Wilton Junior/Estadão
Wilton Junior/Estadão

Quase 2 semanas após chegada da polícia da proximidade, policiais não têm cartão de visita

Promessa de cartão para distribuir aos moradores foi feita na inauguração da Cipp, que leva ao asfalto estratégia de policiamento comunitário; capitão diz que material chega na terça-feira

Carina Bacelar, O Estado de S. Paulo

06 Março 2015 | 19h03

RIO - Quase duas semanas após a inauguração da primeira Companhia Integrada de Polícia de Proximidade (Cipp), no Grajaú (zona norte do Rio), policiais da unidade ainda não têm cartões de visita para distribuir aos moradores. Essa era uma promessa da nova companhia, que leva ao asfalto a estratégia de policiamento comunitário proposta  pelo projeto das Unidades de Polícia Pacificadora (UPPs), implementado há sete anos pelo governo estadual.

Parte dos policiais que patrulham a área abrangida pela Cipp trabalha com telefones celulares próprios, já que os prometidos pela Polícia Militar (PM) ainda não foram entregues.

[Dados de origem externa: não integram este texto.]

(* ===== verification/Ring.v ===== *)
(** * Ring buffers

    Both queues of the event path ([PresentQueue] of [crates/tensor-present]
    and [PhaseRing] of [crates/tensor-event]) keep a fixed array of optional
    entries with a [head] index and a [len]. [holds buf head len l] says that
    the live window of such an array is the list [l]; the lemmas say what the
    array writes of the two queues do to that list. *)

From S2P Require Import Prelude.

Section ring.

Context {A : Type}.

Implicit Types (buf : list (option A)) (l : list A) (a : A).

(** The array index of the [k]-th live entry. *)
Definition slot (cap head k : nat) : nat := ((head + k) mod cap)%nat.

Record holds buf (head len : nat) l : Prop := {
  holds_head : (head < length buf)%nat;
  holds_fits : (len <= length buf)%nat;
  holds_len : length l = len;
  holds_at : ∀ k a, l !! k = Some a → buf !! slot (length buf) head k = Some (Some a) }.

Lemma slot_lt cap head k : (0 < cap)%nat → (slot cap head k < cap)%nat.
Proof. intros. unfold slot. apply Nat.mod_upper_bound. lia. Qed.

Lemma slot_0 cap head : (head < cap)%nat → slot cap head 0 = head.
Proof. intros. unfold slot. rewrite Nat.add_0_r. by apply Nat.mod_small. Qed.

(** Distinct live positions are distinct cells. *)
Lemma slot_inj cap head i j :
  (i < cap)%nat → (j < cap)%nat → slot cap head i = slot cap head j → i = j.
Proof.
  unfold slot. intros Hi Hj E.
  pose proof (Nat.div_mod_eq (head + i) cap). pose proof (Nat.div_mod_eq (head + j) cap).
  assert ((head + i) / cap = (head + j) / cap)%nat by nia. nia.
Qed.

Lemma slot_shift cap head k : (0 < cap)%nat → slot cap (slot cap head 1) k = slot cap head (S k).
Proof.
  intros. unfold slot. rewrite Nat.Div0.add_mod_idemp_l. f_equal. lia.
Qed.

Lemma holds_bound buf head len l k a :
  holds buf head len l → l !! k = Some a → (k < len)%nat.
Proof. intros [] Hk%lookup_lt_Some. lia. Qed.

Lemma holds_empty cap : (0 < cap)%nat → holds (replicate cap None) 0 0 [].
Proof. intros. split; rewrite ?length_replicate; simpl; [lia..|done]. Qed.

Lemma holds_nil buf head l : holds buf head 0 l → l = [].
Proof. intros []. by apply length_zero_iff_nil. Qed.

(** A write behind the live window appends. *)
Lemma holds_push buf head len l a :
  holds buf head len l → (len < length buf)%nat →
  holds (<[slot (length buf) head len := Some a]> buf) head (S len) (l ++ [a]).
Proof.
  intros [Hh Hf Hl Hat] Hlt. split; rewrite ?length_insert, ?length_app; simpl; [lia..|].
  intros k b Hk. pose proof (slot_lt (length buf) head len).
  destruct (decide (k = len)) as [->|Hne].
  - rewrite lookup_app_r in Hk by lia. rewrite Hl, Nat.sub_diag in Hk.
    injection Hk as ->. apply list_lookup_insert_eq. lia.
  - apply lookup_lt_Some in Hk as Hb. rewrite length_app in Hb. simpl in Hb.
    rewrite lookup_app_l in Hk by lia. rewrite list_lookup_insert_ne; [by apply Hat|].
    intros E. apply Hne. symmetry. apply (slot_inj (length buf) head); [lia..|done].
Qed.

(** Reading the head and clearing it removes the first entry. *)
Lemma holds_front buf head len a l :
  holds buf head len (a :: l) → buf !! head = Some (Some a).
Proof.
  intros [Hh Hf Hl Hat]. specialize (Hat 0%nat a eq_refl). by rewrite slot_0 in Hat.
Qed.

Lemma holds_pop buf head len a l :
  holds buf head (S len) (a :: l) →
  holds (<[head := None]> buf) (slot (length buf) head 1) len l.
Proof.
  intros [Hh Hf Hl Hat]. injection Hl as Hl.
  split; rewrite ?length_insert; [apply slot_lt; lia|lia|done|].
  intros k b Hk. apply lookup_lt_Some in Hk as Hb.
  rewrite slot_shift by lia. rewrite list_lookup_insert_ne; [by apply Hat|].
  intros E. rewrite <- (slot_0 (length buf) head Hh) in E at 1.
  apply slot_inj in E; lia.
Qed.

(** Overwriting a live cell replaces its entry in place. *)
Lemma holds_set buf head len l k a :
  holds buf head len l → (k < len)%nat →
  holds (<[slot (length buf) head k := Some a]> buf) head len (<[k := a]> l).
Proof.
  intros [Hh Hf Hl Hat] Hk. split; rewrite ?length_insert; [lia..|].
  intros j b Hj. pose proof (slot_lt (length buf) head k).
  destruct (decide (j = k)) as [->|Hne].
  - rewrite list_lookup_insert_eq in Hj by lia. injection Hj as ->.
    apply list_lookup_insert_eq. lia.
  - rewrite list_lookup_insert_ne in Hj by done. apply lookup_lt_Some in Hj as Hb.
    rewrite list_lookup_insert_ne; [by apply Hat|].
    intros E. apply Hne. symmetry. apply (slot_inj (length buf) head); [lia..|done].
Qed.

(** A fresh array that starts with the entries of [l]. *)
Lemma holds_fresh cap l :
  (0 < cap)%nat → (length l <= cap)%nat →
  holds ((Some <$> l) ++ replicate (cap - length l) None) 0 (length l) l.
Proof.
  intros Hc Hl.
  assert (Hlen : length ((Some <$> l) ++ replicate (cap - length l) (@None A)) = cap).
  { rewrite length_app, length_fmap, length_replicate. lia. }
  split; rewrite ?Hlen; [lia|lia|done|]. intros k a Hk.
  apply lookup_lt_Some in Hk as Hb. unfold slot. rewrite Nat.add_0_l, Nat.mod_small by lia.
  rewrite lookup_app_l by (rewrite length_fmap; lia). by rewrite list_lookup_fmap, Hk.
Qed.

End ring.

Até a chegada dos cartões e dos celulares, os patrulheiros da Cipp têm passado aos moradores o número do telefone do comandante da unidade, capitão Gustavo Matheus, para quem a falta do cartão não faz diferença.

Segundo ele, como os mesmos policiais patrulham sempre o mesmo conjunto de ruas, não precisam de cartões de visitas para se tornarem conhecidos pelos moradores. “Terça-feira que vem eles estarão com o cartão na mão”, disse.


Matheus afirmou ainda que apenas alguns policiais que patrulham ruas mais próximas da sede do 16º Batalhão de Polícia Militar (BPM), a que a Cipp é vinculada, ainda não têm celulares funcionais. 

Índices em queda. Na análise do capitão, os índices de criminalidade estão caindo na região desde a inauguração da Cipp, no último dia 24. Nos quatro primeiros dias do novo policiamento, foram registrados três roubos contra pedestres na 20ª DP (Vila Isabel). No mês de janeiro, de acordo com o Instituto de Segurança Pública (ISP), houve 81 ocorrências do tipo na mesma delegacia. “Nós estamos bem abaixo da meta estipulada pelo ISP”, disse.

Um dos próximos passos da companhia integrada, afirma o comandante, é realizar um curso de segurança para porteiros e síndicos. “A gente ainda está costurando esse curso porque queremos uma coisa bacana com outros parceiros. Nossa ideia é que outros atores participem, como o Corpo de Bombeiros e a Polícia Civil.”

Apesar da ausência dos cartões, a avaliação dos primeiros dias de funcionamento da nova companhia são positivos. Moradores do Grajaú relatam que os policiais são atenciosos e que o reforço do patrulhamento, realizado por 110 homens, é visível. Em 30 minutos demarcados durante a apuração desta reportagem, cinco carros da PM passaram na Rua Maxwell na altura do Boulevard, na divisa entre os bairros de Vila Isabel e Grajaú. Em uma hora, quatro duplas de policiais da Cipp, identificados com uma arma de choques amarela e um colete com faixas laranjas, foram avistadas entre o Boulevard e a Praça Verdun, no centro do Grajaú.

“Melhorou, isso eu tenho certeza. Aqui tinha muito usuário de crack dormindo e eles já saíram. Esta semana ainda vi uma mulher ser assaltada na rua, mas os assaltos diminuíram muito. Vamos ver se esse projeto vai ser sustentável”, disse o comerciante Francisco Moreira, de 42 anos.

A professora Carmem Lúcia Tindó, de 67, afirmou que a “humanização da polícia” é o aspecto mais importante da Cipp. “Estou com muita esperança que não haja abuso de poder. O que a gente via era a polícia pegando dinheiro de lojistas em troca de proteção contra assaltos.”